Integrative Single-Cell and Bulk Transcriptomes Analyses Identify Intrinsic HNSCC Subtypes with Distinct Prognoses and Therapeutic Vulnerabilities

Clin Cancer Res. 2023 Aug 1;29(15):2845-2858. doi: 10.1158/1078-0432.CCR-22-3563.

Abstract

Purpose: Tumor heterogeneity in head and neck squamous cell carcinoma (HNSCC) profoundly compromises patient stratification, personalized treatment planning, and prognostic prediction, which underscores the urgent need for more effective molecular subtyping for this malignancy. Here, we sought to define the intrinsic epithelial subtypes for HNSCC by integrative analyses of single-cell and bulk RNA sequencing datasets from multiple cohorts and assess their molecular features and clinical significance.

Experimental design: Malignant epithelial cells were identified from single-cell RNA sequencing (scRNA-seq) datasets and subtyped on the basis of differentially expressed genes. Subtype-specific genomic/epigenetic abnormalities, molecular signaling, genetic regulatory network, immune landscape, and patient survival were characterized.
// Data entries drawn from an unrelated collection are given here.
Lemma sum_over_plus {A} (ks : list A) (f g : A → Z) :
  sum_over ks (λ k, f k + g k) = sum_over ks f + sum_over ks g.
Proof.
  induction ks as [|k ks IH]; [done|]. rewrite !sum_over_cons, IH. lia.
Qed.

Lemma sum_over_zero {A} (ks : list A) (f : A → Z) :
  (∀ k, k ∈ ks → f k = 0) → sum_over ks f = 0.
Proof.
  induction ks as [|k ks IH]; intros H; [done|].
  rewrite sum_over_cons, (H k) by apply list_elem_of_here.
  rewrite IH; [done|]. intros k' Hk'. apply H. now apply list_elem_of_further.
Qed.

(** Changing one factor at a single index [c] changes the sum by the
    difference there. *)
Lemma sum_over_point (ks : list Z) (f f' g : Z → Z) (c : Z) :
  NoDup ks → c ∈ ks → (∀ k, k ≠ c → f' k = f k) →
  sum_over ks (λ k, f' k * g k) = sum_over ks (λ k, f k * g k) + (f' c - f c) * g c.
Proof.
  intros Hnd Hc Hf. induction ks as [|k ks IH].
  - now apply elem_of_nil in Hc.
  - rewrite !sum_over_cons.
    apply NoDup_cons in Hnd as [Hk Hnd]. destruct (decide (k = c)) as [->|Hne].
    + rewrite (sum_over_ext ks (λ k, f' k * g k) (λ k, f k * g k)); [ring|].
      intros k' Hk'. rewrite Hf; [done|]. intros ->. contradiction.
    + apply elem_of_cons in Hc as [->|Hc]; [done|].
      rewrite IH by done. rewrite (Hf k Hne). ring.
Qed.

(** ** The product, entry by entry *)

Lemma product_cell_get (B : SparseMatrix) (row col val : Z) (m : SparseMatrix) (k i j : Z) :
  get_element_of (product_cell B row col val m k) i j
  = get_element_of m i j
    + (if decide (row = i ∧ k = j) then val * get_element_of B col j else 0).
Proof.
  unfold product_cell. destruct (Z.eqb_spec (get_element_of B col k) 0) as [H0|H0]; cbn [negb].
  - case_decide as Hd; [|lia]. destruct Hd as [_ <-]. rewrite H0. lia.
  - case_decide as Hd.
    + destruct Hd as [<- <-]. now rewrite get_set_eq.
    + rewrite get_set_ne; [lia|]. intros [= -> ->]. tauto.
Qed.

Lemma product_cells_get (B : SparseMatrix) (row col val : Z) (ks : list Z) (m : SparseMatrix) (i j : Z) :
  NoDup ks →
  get_element_of (fold_left (product_cell B row col val) ks m) i j
  = get_element_of m i j
    + (if decide (row = i ∧ j ∈ ks) then val * get_element_of B col j else 0).
Proof.
  revert m. induction ks as [|k ks IH]; cbn; intros m Hnd.
  - case_decide as Hd; [|lia]. destruct Hd as [_ Hd]. now apply elem_of_nil in Hd.
  - apply NoDup_cons in Hnd as [Hk Hnd]. rewrite IH by done.
    rewrite product_cell_get.
    repeat case_decide; try lia;
      repeat match goal with
             | H : _ ∧ _ |- _ => destruct H
             | H : _ ∈ _ :: _ |- _ => apply elem_of_cons in H as [?|?]
             end; subst; try contradiction;
      exfalso; eauto using list_elem_of_here, list_elem_of_further.
Qed.

Lemma product_fold_get (B : SparseMatrix) (items : dict) (m : SparseMatrix) (i j : Z) :
  0 ≤ j < col_count B →
  get_element_of (fold_left (product_step B) items m) i j
  = get_element_of m i j + sum_over items (contribution B i j).
Proof.
  intros Hj. revert m. induction items as [|[[row col] val] items IH]; intros m;
    [rewrite sum_over_nil; cbn; lia|].
  rewrite sum_over_cons. cbn [fold_left].
  rewrite IH. unfold product_step; cbn [fst snd].
  rewrite product_cells_get by apply NoDup_seqZ.
  change (contribution B i j (row, col, val))
    with (if decide (row = i) then val * get_element_of B col j else 0).
  assert (Hin : j ∈ seqZ 0 (col_count B)) by (apply elem_of_seqZ; lia).
  unfold range. repeat case_decide; try lia; tauto.
Qed.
Therapeutic vulnerabilities were further predicted on the basis of drug sensitivity datasets from cell lines, patient-derived xenograft models, and real-world clinical outcomes. Novel signatures for prognostication and therapeutic prediction were developed by machine learning and independently validated.

Results: Three intrinsic consensus molecular subtypes (iCMS1-3) for HNSCC were proposed from scRNA-seq analyses and recapitulated in 1,325 patients from independent cohorts using bulk-sequencing datasets. iCMS1 was characterized by EGFR amplification/activation, stromal-enriched environment, epithelial-to-mesenchymal transition, worst survival, and sensitivities to EGFR inhibitor. iCMS2 was featured by human papillomavirus-positive oropharyngeal predilection, immune-hot, susceptibilities to anti-PD-1, and best prognosis. Moreover, iCMS3 displayed immune-desert and sensitivities to 5-FU and MEK, STAT3 inhibitors. Three novel, robust signatures derived from iCMS subtype-specific transcriptomics features were developed by machine learning for patient prognostication and cetuximab and anti-PD-1 response predictions.

Conclusions: These findings reiterate molecular heterogeneity of HNSCC and advantages of scRNA-seq in pinpointing cellular diversities in complex cancer ecosystems. Our HNSCC iCMS regime might facilitate accurate patient stratification and individualized precise treatment.